2. The method according to claim 1, wherein:

the features are semantic features which are calculated from the current and past states, and

the features are invariant in terms of rotation and translation with respect to coordinates of the traffic scene.

3. The method according to claim 1, wherein:

the prediction is performed by way of a machine learning model which is implemented as a graph neural network which has the nodes and edges, and

the nodes represent the states of the respective road users.

4. The method according to claim 1, further comprising:

using a machine learning model to provide the representation, which comprises a first embedding based at least in part on the features and which comprises a second embedding specifying a topology at the traffic scene, the first and/or second embedding being invariant in terms of rotation and translation with respect to coordinates for the traffic scene.

5. The method according to claim 1, further comprising:

using a machine learning model to provide the representation, the features being based at least in part on the current and past states and being calculated in a differentiable manner from the state progressions of these states, and a first and/or second embedding of the machine learning model is implemented in a differentiable manner in order to train the machine learning model by way of a differentiable simulation.

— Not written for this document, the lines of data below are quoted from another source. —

Lemma vms_keeps_to root t c record_os stack no_dr steps s :
  vms_build_steps root t c record_os stack no_dr = Ok steps → s ∈ steps →
  keeps_to (all_vms t stack no_dr) (cmd_argv (st_command s)).
Proof.
  intros (size & boxes & batches & _ & _ & -> & Hcat & _ & Hi)%vms_steps_Ok
    (i & Hs)%list_elem_of_lookup.
  destruct (Hi _ _ Hs) as (b & Hb & _ & _ & _ & _ & _ & keys & serial & _ & -> & Hserial).
  assert (∀ g, g ∈ b → g ∈ all_vms t stack no_dr) as Hin.
  { intros g Hg. rewrite <-(boot_order_Permutation t stack no_dr), <-Hcat.
    apply list_elem_of_lookup_2 in Hb. apply list_elem_of_In, in_concat.
    exists b. by rewrite <-!list_elem_of_In. }
  split; [|by intros ? ?%elem_of_nil]. intros g.
  change (vagrant_guests _) with (List.filter (λ a, negb (bool_decide (a = u "--no-parallel"))) (serial ++ b)).
  rewrite list_elem_of_In, filter_In, <-list_elem_of_In, elem_of_app, negb_true_iff, bool_decide_eq_false.
  intros [[Hg|Hg] Hn]; [|by apply Hin]. destruct Hserial as [[-> _]|[-> _]]; [by apply elem_of_nil in Hg|].
  by apply list_elem_of_singleton in Hg.
Qed.

Lemma nic_keeps_to root t c record_os stack script label no_dr steps s :
  rhel_nat_nic_steps root t c record_os stack script label no_dr = Ok steps → s ∈ steps →
  keeps_to (all_vms t stack no_dr) (cmd_argv (st_command s)) ∧
  play_option (u "-e") (cmd_argv (st_command s)) = [].
Proof.
  intros H Hs. eapply elem_of_nic_steps in Hs as (name & boxes & Hn & _ & _ & _ & [-> | ->]); [..|done];
    (split; [split; [|by intros ? ?%elem_of_nil]|done]); intros g Hg;
    by apply list_elem_of_singleton in Hg as ->.
Qed.


(** C20. Where a re-run resumes: without [--only] or [--from] the phases run are a
    suffix of the registry, every phase before it is satisfied, the first phase of it
    is not, and it is empty exactly when every lab network is active, every host of
    the full stack is running, and the queue manager and the exporter answer. *)
Theorem select_phases_resumes root nets t c record_os stack states ps :
  select_phases root nets t c record_os stack states None None = Some ps →
  (∃ n, ps = drop n (PHASES root nets t c record_os) ∧
     Forall (λ p, p_satisfied p stack states = true) (take n (PHASES root nets t c record_os))) ∧
  (∀ p, head ps = Some p → p_satisfied p stack states = false) ∧
  (ps = [] ↔ (∀ n, n ∈ nets → classify_net (w_nets states) n = ACTIVE) ∧
     (∀ h, h ∈ all_vms t stack false → classify (w_domains states) h = RUNNING) ∧
     w_qm_up states = true ∧ w_observe states = true).
Proof.
  set (P := PHASES root nets t c record_os). unfold select_phases. simpl. intros [= <-].
  pose proof (first_unsatisfied_spec 0 P stack states) as Hf. unfold first_unsatisfied.
  fold P. destruct (first_unsatisfied_from 0 P stack states) as [k|].
  - destruct Hf as (p & _ & Hp & Hs & Hall). rewrite Nat.sub_0_r in *. split_and!.
    + by exists k.
    + intros q Hq. rewrite head_lookup, lookup_drop, Nat.add_0_r in Hq. by simplify_eq.
    + split; [intros Hnil|].
      { pose proof (lookup_drop P k 0) as Hd. rewrite Hnil, Nat.add_0_r, Hp in Hd. done. }
      intros (Hn & Hv & Hq & Ho). exfalso. apply list_elem_of_lookup_2 in Hp.
      unfold P, PHASES in Hp. rewrite !elem_of_cons, elem_of_nil in Hp.
      destruct Hp as [-> |[-> |[-> |[-> |[]]]]]; simpl in Hs.
      * revert Hs. apply not_false_iff_true, forallb_forall. intros x Hx.
        apply bool_decide_eq_true, Hn. by apply list_elem_of_In.
      * revert Hs. apply not_false_iff_true, forallb_forall. intros x Hx.
        apply bool_decide_eq_true, Hv. by apply list_elem_of_In.
      * unfold provision_satisfied in Hs. congruence.
      * unfold observe_satisfied in Hs. congruence.
  - split_and!; [by exists 4|done|]. split; [intros _|done].
    unfold P, PHASES in Hf. apply Forall_cons in Hf as [Hn Hf].
    apply Forall_cons in Hf as [Hv Hf]. apply Forall_cons in Hf as [Hq Hf].
    apply Forall_cons in Hf as [Ho _]. simpl in *. split_and!; [..|done|done].
    + intros n Hin. unfold net_satisfied in Hn. rewrite forallb_forall in Hn.
      specialize (Hn n). rewrite bool_decide_eq_true in Hn. by apply Hn, list_elem_of_In.
    + intros n Hin. unfold vms_satisfied in Hv. rewrite forallb_forall in Hv.
      specialize (Hv n). rewrite bool_decide_eq_true in Hv. by apply Hv, list_elem_of_In.
Qed.

(** A finding: a re-run of a bootstrap without disaster recovery never finds its
    work done. The vms probe counts the DR hosts, which such a bootstrap does not
    boot: while one of them is not running, the phases selected are not empty and
    they include the vms phase, whatever else holds. *)
Theorem no_dr_rerun_reboots root nets t c record_os stack states h ps :
  h ∈ default [] (stack_members t (s_name stack)) →
  classify (w_domains states) h ≠ RUNNING →
  select_phases root nets t c record_os stack states None None = Some ps →
  VMS ∈ p_name <$> ps.
Proof.
  intros Hh Hst. unfold select_phases. simpl. intros [= <-].
  pose proof (first_unsatisfied_spec 0 (PHASES root nets t c record_os) stack states) as Hf.
  unfold first_unsatisfied.
  assert (vms_satisfied t stack states = false) as Hv.
  { apply not_true_iff_false. unfold vms_satisfied. rewrite forallb_forall. intros H.
    specialize (H h). rewrite <-list_elem_of_In, elem_of_all_vms, bool_decide_eq_true in H.
    apply Hst, H. left. unfold stack_members_effective. by destruct (stack_members _ _). }
  destruct (first_unsatisfied_from _ _ _ _) as [k|].
  - destruct Hf as (p & _ & _ & _ & Hall). rewrite Nat.sub_0_r in Hall.
    destruct k as [|[|k]]; simpl; [set_solver..|].
    apply Forall_cons in Hall as [_ Hall]. apply Forall_cons in Hall as [Hbad _].
    simpl in Hbad. congruence.
  - apply Forall_cons in Hf as [_ Hf]. apply Forall_cons in Hf as [Hbad _].
    simpl in Hbad. congruence.
Qed.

6. The method according to claim 1, wherein:

the prediction is carried out on the basis of machine learning, the machine learning providing a simulation in which the machine learning is carried out on the basis of a difference between the current and past states of the road users, wherein the simulation is implemented as a differentiable simulation.

7. The method according to claim 1, wherein:

behavior planning of an at least partially autonomous robot is carried out on the basis of the provided result of the prediction, and

the robot is a part of the traffic scene.

8. A computer program comprising instructions that, when the computer program is executed by a computer, cause the computer to carry out the method according to claim 1.

9. A training method for training a machine learning model for evaluating a traffic scene with a plurality of road users, comprising:

providing training data, wherein the training data specifies road users in a traffic scene and associated features, wherein the features are based at least in part on current and past states of the road users; and

training a machine learning model for predicting a future development of the traffic scene, wherein the road users are represented by nodes of a graph and their relationships in the traffic scene to each other are represented by edges of the graph, wherein the relationships are specified based on the features, and wherein an infrastructure of the traffic scene is represented by a parameterized representation,

wherein the prediction is trained by a differentiable simulation taking into account the current and past states of the road users to predict a behavior of all represented road users based on the provided representation.

10. A device for data processing configured to carry out the method according to claim 1.

11. A computer-readable storage medium comprising instructions which, when executed by a computer, cause it to carry out the steps of the method according to claim 1.

12. The method according to claim 7, wherein the at least partially autonomous robot is a vehicle.